US$13 billion plutonium construction plan

02 September 2019

Sanata Fe Omega Bridge Index

Omega bridge across Los Alamos Canyon, New Mexico

Los Alamos National Laboratory in the US has plans for US$13 billion worth of construction projects at its northern New Mexico complex over the next decade.

The project is part of the government’s preparations to increase production of plutonium cores for the nation’s nuclear weapons arsenal.

The plans were outlined at a recent meeting attended by hundreds of representatives from construction firms around the country.

Beyond the new infrastructure associated with plutonium production, other work will be carried out to serve a growing workforce — from planned housing projects and parking garages to a potential new highway that would reduce commute times from Albuquerque and Santa Fe (currently a drive of more than an hour).

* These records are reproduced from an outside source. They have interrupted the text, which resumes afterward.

(* ===== verification/Connection.v ===== *)
(** A connection of the node to the gateway ([gateway_ws.py]): the handshake, the
    queue of pending invokes, the event loop, and what is done between two
    connections.

    A connection runs against the list of what arrives on it, in order: frames,
    ends of waits, the steps of the other tasks of the process, and its loss.  A
    run that has used up the list waits.  A connection that cannot be opened is
    one that is lost before its first frame.  The [n]-th send fails when
    [send_fault] says so. *)

From stdpp Require Import base list gmap.
From Stdlib Require Import NArith ZArith Lia.
From S2P Require Import Prelude PyStr PyCase PyFloat Json JsonParse PyInt Authz Policy Dispatch SafePath SafeFd.
From S2P Require Import Relay RelayTurn Invoke Pairing PrivateFiles Identity Config NodeConfig.

(** ** The state *)

(** What the connections and the local API share: the disk, the relays made so
    far, and the runtime. *)
Record Shared := {
  disk_of : disk; relays : gmap N Relay;
  chat_relay : option N; node_connected : bool; operator_connected : bool }.
Definition set_disk (d : disk) (h : Shared) : Shared :=
  Build_Shared d (relays h) (chat_relay h) (node_connected h) (operator_connected h).
Definition set_relays (rs : gmap N Relay) (h : Shared) : Shared :=
  Build_Shared (disk_of h) rs (chat_relay h) (node_connected h) (operator_connected h).
Definition set_chat_relay (r : option N) (h : Shared) : Shared :=
  Build_Shared (disk_of h) (relays h) r (node_connected h) (operator_connected h).
Definition set_connected (role : pystr) (value : bool) (h : Shared) : Shared :=
  if bool_decide (role = "operator"%py)
  then Build_Shared (disk_of h) (relays h) (chat_relay h) (node_connected h) value
  else Build_Shared (disk_of h) (relays h) (chat_relay h) value (operator_connected h).

Inductive arrival :=
| Frame (raw : pystr)
| Silence                              (* the time of a bounded wait is up *)
| Meanwhile (f : Shared → Shared)      (* another task of the process has run *)
| Closed (repr : pystr)                (* the gateway closed the connection *)
| Lost (repr : pystr).

(** How a step ends that has no answer: by an exception, or not yet. *)
Inductive stop := Fails (f : failure) | Waits.

Section connection.
Context {W : Type}.

Record conn := {
  inbox : list arrival;
  sent : list dict;
  ticks : nat;
  pairing : PairingState;
  device_token : pystr;
  rate_limited_delay_s : Z;
  shared : Shared;
  commands_state : @DState W }.
Definition set_inbox v (s : conn) : conn :=
  Build_conn v (sent s) (ticks s) (pairing s) (device_token s) (rate_limited_delay_s s) (shared s) (commands_state s).
Definition set_sent v (s : conn) : conn :=
  Build_conn (inbox s) v (ticks s) (pairing s) (device_token s) (rate_limited_delay_s s) (shared s) (commands_state s).
Definition set_ticks v (s : conn) : conn :=
  Build_conn (inbox s) (sent s) v (pairing s) (device_token s) (rate_limited_delay_s s) (shared s) (commands_state s).
Definition set_pairing v (s : conn) : conn :=
  Build_conn (inbox s) (sent s) (ticks s) v (device_token s) (rate_limited_delay_s s) (shared s) (commands_state s).
Definition set_token v (s : conn) : conn :=
  Build_conn (inbox s) (sent s) (ticks s) (pairing s) v (rate_limited_delay_s s) (shared s) (commands_state s).
Definition set_delay v (s : conn) : conn :=
  Build_conn (inbox s) (sent s) (ticks s) (pairing s) (device_token s) v (shared s) (commands_state s).
Definition set_shared v (s : conn) : conn :=
  Build_conn (inbox s) (sent s) (ticks s) (pairing s) (device_token s) (rate_limited_delay_s s) v (commands_state s).
Definition set_commands_state v (s : conn) : conn :=
  Build_conn (inbox s) (sent s) (ticks s) (pairing s) (device_token s) (rate_limited_delay_s s) (shared s) v.

Definition C (A : Type) : Type := conn → (A + stop) * conn.
Definition cret {A} (a : A) : C A := λ s, (inl a, s).
Definition cbind {A B} (m : C A) (f : A → C B) : C B :=
  λ s, match m s with (inl a, s') => f a s' | (inr e, s') => (inr e, s') end.
Definition fails {A} (f : failure) : C A := λ s, (inr (Fails f), s).
Definition modify (f : conn → conn) : C unit := λ s, (inl tt, f s).
Definition gets {A} (f : conn → A) : C A := λ s, (inl (f s), s).
Definition on_shared (f : Shared → Shared) : C unit := modify (λ s, set_shared (f (shared s)) s).
End connection.
Arguments conn : clear implicits.
Arguments C : clear implicits.
Notation "'let&' x ':=' m 'in' k" := (cbind m (λ x, k))
  (at level 10, x pattern, m at level 100, k at level 200) : res_scope.

(** [repr] of an exception. *)
Definition repr_exn `{Unicode} (e : exn) : pystr := exn_type e ++ "(" ++ repr_str (exn_msg e) ++ ")".

(** ** The client *)

Class Gateway `{Unicode} := {
  uuid : nat → pystr;                  (* the text of a random id *)
  clock : nat → Z;                     (* the wall clock of a step, in milliseconds *)
  monotonic : nat → Z;                 (* its monotonic clock, in microseconds *)
  send_fault : nat → option pystr;     (* the [repr] of what the [n]-th send raises *)
  version : pystr }.

Record Client `{Ed25519} := {
  c_config : NodeConfig; c_identity : DeviceIdentity; c_cwd : list pystr;
  c_role : pystr; c_scopes : list pystr; c_caps : list pystr; c_commands : list pystr;
  c_chat_relay_enabled : bool; c_invoke_dispatch_enabled : bool;
  c_token_persist_path : path; c_pair_fallback_enabled : bool; c_has_runtime : bool }.

Definition _NODE_ROLE : pystr := "node".
Definition _OPERATOR_SCOPES : list pystr :=
  ["operator.approvals"; "operator.read"; "operator.talk.secrets"; "operator.write"].
Definition _RES_CORRELATION_MAX_FRAMES : nat := 256.
Definition _PERSISTABLE_SIBLING_ROLES : list pystr := ["node"; "operator"].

Lab Director Thomas Mason told the Albuquerque Journal that the lab currently has 1,400 openings and plans to add another 1,200 jobs to its workforce of 12,000 by 2026.

“It’s a busy time at the lab,” he said. “We’re probably busier than we have been since the height of the Cold War.”

Mason said that US$3 billion in spending is planned for improvements to the lab’s existing plutonium facility for the core work. An accelerator project and a new-generation super computer also will require major investments.

The National Nuclear Security Administration (NNSA) is under a mandate from Congress and the Department of Defense to make 80 pits a year by 2030 as part of a plan to modernise the nation’s arsenal.

Only a handful have been produced in recent decades, all of them at Los Alamos. NNSA’s plan calls for making 30 pits a year at Los Alamos and 50 pits a year at the U.S. Energy Department’s Savannah River Site in South Carolina.

As part of the transportation infrastructure developments for this project, Omega Bridge – which connects the town of Los Alamos with the lab site over Los Alamos Canyon, owned by the federal government – could be set aside for recreational use or environmental protection with a replacement bridge being constructed nearby.

In June, the lab’s construction program suffered leaks in the radioactive liquid waste system of its new US$1 billion Radiological Laboratory Utility Office Building.

According to the Albuquerque Journal, the issue wasn’t that of defective valves but that the valves were made of carbon steel, which is incompatible with the radioactive liquid waste generated by the building’s operations.

Activist groups are therefore concerned by the federal government’s plans to boost plutonium pit production at Los Alamos given the current infrastructure and the lab’s track record of safety concerns.